Note: you may need to restart the kernel to use updated packages.



[notice] A new release of pip is available: 24.0 -> 24.2
[notice] To update, run: C:\Users\MODERN\AppData\Local\Microsoft\WindowsApps\PythonSoftwareFoundation.Python.3.11_qbz5n2kfra8p0\python.exe -m pip install --upgrade pip


## Import Modules

In [3]:
from selenium import webdriver
from selenium.webdriver.common.by import By
from selenium.webdriver.chrome.service import Service
from selenium.webdriver.support.ui import WebDriverWait
from selenium.webdriver.support import expected_conditions as EC
from selenium.webdriver.common.action_chains import ActionChains
import pandas as pd
import time
import re
from tqdm import tqdm  # Import tqdm for progress bar
from bs4 import BeautifulSoup
import json 

## WebDriver

In [4]:
# Base class for handling common WebDriver functionalities
class BaseScraper:
    def __init__(self):
        self.driver = self.init_driver()

    def init_driver(self):
        service = Service()
        options = webdriver.ChromeOptions()
        driver = webdriver.Chrome(service=service, options=options)
        return driver

    def close_driver(self):
        self.driver.quit()


## Scraping Movie Details

In [5]:
# MoviesScraper class to fetch movies
class MoviesScraper(BaseScraper):
    def __init__(self, clicks=2):
        super().__init__()  # Call the base class constructor
        self.clicks = clicks  # Number of times to click the "50 more" button
        self.movie_data = []

    def fetch_movies(self):
        url = 'https://www.imdb.com/search/title/?title_type=feature'
        self.driver.get(url)

        # Click on "50 more" button for the specified number of clicks
        with tqdm(total=self.clicks, desc='Loading movies') as pbar:
            for _ in range(self.clicks):
                soup = self.click_see_more_button()  # Re-fetch HTML after each click if successful
                # movies = soup.select('div.sc-59c7dc1-2')  # Adjust the selector based on your data structure
                # print(f"Movies loaded after click {_+1}: {len(movies)}")  # Check the number of loaded movies after each click
                pbar.update(1)  # Update the progress bar for each click

        # Calculate and apply the wait time based on the number of clicks
        wait_time = self._calculate_wait_time(self.clicks)
        time.sleep(wait_time)  # Adjust wait time based on clicks

        # After all clicks, extract the final set of movie data
        html = self.driver.page_source
        soup = BeautifulSoup(html, 'html.parser')
        movies = soup.select('div.sc-59c7dc1-2')
        self.extract_movie_data(movies)  # Extract all data after final click

        self.close_driver()  # Close the driver after fetching movies

        return self.movie_data

    def click_see_more_button(self):
        try:
            # Get the current number of 'ipc-title' elements before clicking
            initial_elements = self.driver.find_elements(By.CLASS_NAME, 'ipc-title')
            initial_count = len(initial_elements)

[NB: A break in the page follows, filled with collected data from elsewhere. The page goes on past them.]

(** The dump of a message that [icmp_output] sends recomputes the stored checksum,
    with [cksum16(data, len, -sum)] and the sum's wrap at 32 bits, to the same value
    and prints it in green. *)
Theorem icmp_dump_checksum (ty code values : Z) (data : list Z) (c : Z) :
  Z.of_nat (length data) <= 65507 ->
  cksum16 (icmp_message ty code 0 values data) (8 + Z.of_nat (length data)) 0 = Some c ->
  exists rest, icmp_dump_text (icmp_message ty code c values data) (8 + Z.of_nat (length data))
    = Some (icmp_dump_type ty code +:+ icmp_sum_good (ntoh16 c) +:+ rest)%string.
Proof.
  intros Hl Hc. set (msg := icmp_message ty code c values data) in *.
  pose proof (icmp_message_fields ty code c values data []) as (F0 & F1 & F2 & _). rewrite app_nil_r in *. fold msg in F0, F1, F2.
  assert (cksum16 msg (8 + Z.of_nat (length data)) (- c) = Some c) as E.
  { pose proof (cksum16_recompute [ty; code] c (store32 values ++ data) [] eq_refl) as R. rewrite !app_nil_r in R.
    simpl length in R. rewrite length_app, length_store32 in R.
    replace (Z.of_nat (2 + 2 + (4 + length data))) with (8 + Z.of_nat (length data)) in R by lia.
    etrans; [apply R; lia|exact Hc]. }
  destruct (proj2 (icmp_values_some msg ty)) as [v Ev]; [unfold msg; rewrite length_icmp_message; lia|].
  exists v. unfold icmp_dump_text. rewrite F0, F1, F2. cbn [mbind option_bind]. rewrite E. cbn [mbind option_bind].
  rewrite Ev. cbn [mbind option_bind]. unfold icmp_dump_sum. by rewrite Z.eqb_refl.
Qed.

End Dumps.

(** C37. A hexadecimal dump of a buffer of at most 65536 bytes is always produced,
    has one line of 78 characters per sixteen bytes between its two rules, and the
    buffer can be read back from its hexadecimal column. *)
Theorem hexdump_roundtrip (data : list Z) :
  bytes data -> Z.of_nat (length data) <= 65536 ->
  exists text, hexdump data (Z.of_nat (length data)) = Some text /\ undump text = data /\
    Z.of_nat (String.length text) = 78 * (2 + (Z.of_nat (length data) + 15) / 16).
Proof.
  intros Hb Hl. remember (Z.of_nat (length data)) as n eqn:En. assert (0 <= n) as Hn0 by lia. set (k := Z.to_nat ((n + 15) / 16)).
  assert (16 * Z.of_nat k < 65536 + 16 /\ n <= 16 * Z.of_nat k /\ Z.of_nat k = (n + 15) / 16) as (Hk & Hn & Ek)
    by (unfold k; rewrite Z2Nat.id by (apply Z.div_pos; lia); pose proof (Z.div_mod (n + 15) 16 ltac:(lia));
        pose proof (Z.mod_pos_bound (n + 15) 16 ltac:(lia)); lia).
  unfold hexdump. rewrite s32_small by lia. fold k.
  destruct (hexdump_lines_in data n 0 k) as [t E]; [lia|lia|]. rewrite E. eexists. split; [done|].
  destruct (hexdump_lines_read data 0 k t hexdump_rule Hb ltac:(lia) ltac:(by rewrite <- En)) as [Lt Rt].
  assert (String.length (hexdump_rule +:+ t +:+ hexdump_rule) = line_width * (2 + k))%nat as L
    by (rewrite !string_length_app, Lt; change (String.length hexdump_rule) with line_width; lia).
  split; [|rewrite L; unfold line_width; lia].
  unfold undump. rewrite L, Nat.mul_comm, Nat.div_mul by done. replace (2 + k - 2)%nat with k by lia.
  rewrite string_drop_app, Rt, drop_0 by done. apply take_ge. lia.
Qed.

            see_more_button = WebDriverWait(self.driver, 5).until(
                EC.element_to_be_clickable((By.XPATH, "//span[contains(text(), '50 more')]"))
            )
            self.driver.execute_script("arguments[0].scrollIntoView(); arguments[0].click();", see_more_button)

            # Retry up to 5 times to confirm that new content has been loaded
            for _ in range(5):
                current_elements = self.driver.find_elements(By.CLASS_NAME, 'ipc-title')
                current_count = len(current_elements)

                if current_count > initial_count:
                    break  # New content detected
                time.sleep(1)  # Brief wait before rechecking

            return BeautifulSoup(self.driver.page_source, 'html.parser')

        except Exception as e:
            print(f"Error occurred: {e}")
            return None


    def extract_movie_data(self, movies):
        for movie in movies:
            title_tag = movie.select_one('h3.ipc-title__text') if movie.select_one('h3.ipc-title__text') else None
            link_tag = movie.select_one('a.ipc-title-link-wrapper') if movie.select_one('a.ipc-title-link-wrapper') else None  # if don't have link -> can't find the review or movie id -> skip that movie

            title = title_tag.text.strip() if title_tag else 'N/A'
            link = link_tag['href']

            if link_tag:
                link = link_tag['href']

                # Extract movie ID
                movie_id = link.split('/title/')[1].split('/')[0]
            else:
                movie_id = 'N/A'

            # Clean the title
            title = re.sub(r'^\d+\.\s*', '', title)

            # Adding the data
            self.movie_data.append({
                'Movie ID': movie_id,
                'Title': title,
            })
    
    def _calculate_wait_time(self, clicks):
        """
        Calculate an adaptive wait time based on the number of clicks.
        As the number of clicks increases, the wait time grows exponentially to accommodate website lag.
        """
        base_wait_time = 5  # Base wait time in seconds
        growth_factor = 1.2  # Exponential growth factor
        additional_wait_time = base_wait_time * (growth_factor ** (clicks // 10))  # Increase wait time every 10 clicks
        
        return base_wait_time + additional_wait_time
    
    def save_to_json(self, file_name='movies_data.json'):
        with open(file_name, 'w', encoding='utf-8') as file:
            json.dump(self.movie_data, file, ensure_ascii=False, indent=4)

### Test

In [6]:
scraper = MoviesScraper(clicks=1)

scraper.fetch_movies()
scraper.save_to_json()
print("Movies fetched and saved to movies.json")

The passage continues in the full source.